EXERCISE AIM: Give back an exact copy of the lines in the records below, from the line that has "Inductive Role := user | system | assistant." through the line that has "m_transcript : string;", and nothing besides.

DATA SHOWN:

(** * Interview call session controller (components/Agent.tsx) and the
      feedback action (lib/actions/general.action.ts)

    A shallow embedding of the React component [Agent] and of the server
    action [createFeedback].  React state is a record, every handler is a
    function from the state to the new state and the list of effects it
    performs on the outside world (transport calls, navigation, console
    output, gateway invocations).  The voice transport [vapi] is an event
    emitter: its listener registry is part of the world, and transport
    events reach the component only through the listeners registered in it. *)

From Stdlib Require Import Ascii List Bool Arith Lia.
From Stdlib Require String.
From stdpp Require Import base option list strings gmap sorting.
Import ListNotations.

(** ** JavaScript helpers used by the two source files *)

Module Js.

(** Truthiness of a value of type [string | undefined]: [undefined] and
    the empty string are falsy. *)
Definition truthy (v : option string) : bool :=
  match v with
  | Some s => negb (String.eqb s "")
  | None => false
  end.

(** A [string | undefined] value interpolated in a template literal. *)
Definition to_str (v : option string) : string :=
  match v with
  | Some s => s
  | None => "undefined"
  end.

Definition newline : string := String "010"%char EmptyString.

(** [Array.prototype.join]: the result starts empty; element [k] is
    appended after the separator whenever [k > 0]. *)
Fixpoint join_from (sep : string) (k : nat) (R : string) (l : list string)
  : string :=
  match l with
  | [] => R
  | x :: l' =>
      let R' := match k with O => R | S _ => R +:+ sep end in
      join_from sep (S k) (R' +:+ x) l'
  end.

Definition join (sep : string) (l : list string) : string :=
  join_from sep 0 "" l.

End Js.

(** ** components/Agent.tsx *)

Module Agent.

Inductive CallStatus := INACTIVE | CONNECTING | ACTIVE | FINISHED.

Definition CallStatus_eqb (a b : CallStatus) : bool :=
  match a, b with
  | INACTIVE, INACTIVE | CONNECTING, CONNECTING
  | ACTIVE, ACTIVE | FINISHED, FINISHED => true
  | _, _ => false
  end.

Inductive Role := user | system | assistant.

Record SavedMessage := { role : Role; content : string }.

(** A transport message.  Only [type] and [transcriptType] are tested;
    [role] and [transcript] are read on final transcripts. *)
Record Message := {
  m_type : string;
  m_role : Role;
  m_transcript : string;
  m_transcriptType : string
}.

Record AgentProps := {
  userName : string;
  userId : option string;
  interviewId : option string;
  feedbackId : option string;
  type : string;
  questions : option (list string)
}.

(** The part of the assistant configuration exported by constants/index.ts
    as [interviewer] that identifies it (voice tuning numbers and the
    prompt text are left out). *)
Record CreateAssistantDTO := {
  name : string;
  firstMessage : string;
  transcriber : string * string * string;
  voice : string * string;
  model : string * string
}.

Definition interviewer : CreateAssistantDTO := {|
  name := "Interviewer";
  firstMessage := "Hello! Thank you for taking the time to speak with me today. I'm excited to learn more about you and your experience.";
  transcriber := ("deepgram", "nova-2", "en");
  voice := ("11labs", "sarah");
  model := ("openai", "gpt-4")
|}.

Record CreateFeedbackParams := {
  p_interviewId : option string;
  p_userId : option string;
  p_transcript : list SavedMessage;
  p_feedbackId : option string
}.

(** What [createFeedback] resolves to. *)
Record FeedbackResult := { success : bool; r_feedbackId : option string }.

Inductive StartTarget :=
| Workflow (id : option string)
| Assistant (a : CreateAssistantDTO).

(** Everything the component does to the outside world. *)
Inductive Effect :=
| ConsoleLog (args : list string)
| VapiStart (target : StartTarget) (variableValues : list (string * option string))
| VapiStop
| RouterPush (path : string)
| CreateFeedbackCall (params : CreateFeedbackParams).

(** The four [useState] cells.  [messagesRef] is the identity of the array
    held in [messages]: every [[...prev, newMessage]] allocates a new
    array, and the dependency list of an effect compares arrays by
    identity. *)
Record State := {
  callStatus : CallStatus;
  messages : list SavedMessage;
  messagesRef : nat;
  isSpeaking : bool;
  lastMessage : string
}.

Definition initial : State := {|
  callStatus := INACTIVE;
  messages := [];
  messagesRef := 0;
  isSpeaking := false;
  lastMessage := ""
|}.

Definition setCallStatus (s : CallStatus) (st : State) : State :=
  {| callStatus := s; messages := messages st; messagesRef := messagesRef st;
     isSpeaking := isSpeaking st; lastMessage := lastMessage st |}.

Definition setMessages (f : list SavedMessage -> list SavedMessage) (st : State)
  : State :=
  {| callStatus := callStatus st; messages := f (messages st);
     messagesRef := S (messagesRef st);
     isSpeaking := isSpeaking st; lastMessage := lastMessage st |}.

Definition setIsSpeaking (b : bool) (st : State) : State :=
  {| callStatus := callStatus st; messages := messages st;
     messagesRef := messagesRef st;
     isSpeaking := b; lastMessage := lastMessage st |}.

Definition setLastMessage (s : string) (st : State) : State :=
  {| callStatus := callStatus st; messages := messages st;
     messagesRef := messagesRef st;
     isSpeaking := isSpeaking st; lastMessage := s |}.

(** A handler: new state and the effects performed, in order. *)
Definition Handler := State -> State * list Effect.

(** *** Transport listeners (first [useEffect]) *)

Definition onCallStart : Handler :=
  fun st => (setCallStatus ACTIVE st, []).

Definition onCallEnd : Handler :=
  fun st => (setCallStatus FINISHED st, []).

Definition is_final_transcript (message : Message) : bool :=
  String.eqb (m_type message) "transcript"
  && String.eqb (m_transcriptType message) "final".

Definition onMessage (message : Message) : Handler :=
  fun st =>
    if is_final_transcript message then
      let newMessage :=
        {| role := m_role message; content := m_transcript message |} in
      (setMessages (fun prev => prev ++ [newMessage]) st, [])
    else (st, []).

Definition onSpeechStart : Handler :=
  fun st => (setIsSpeaking true st, [ConsoleLog ["speech start"]]).

Definition onSpeechEnd : Handler :=
  fun st => (setIsSpeaking false st, [ConsoleLog ["speech end"]]).

Definition onError (error : string) : Handler :=
  fun st => (st, [ConsoleLog ["Error:"; error]]).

ANSWER SECTION:
Inductive Role := user | system | assistant.

Record SavedMessage := { role : Role; content : string }.

(** A transport message.  Only [type] and [transcriptType] are tested;
    [role] and [transcript] are read on final transcripts. *)
Record Message := {
  m_type : string;
  m_role : Role;
  m_transcript : string;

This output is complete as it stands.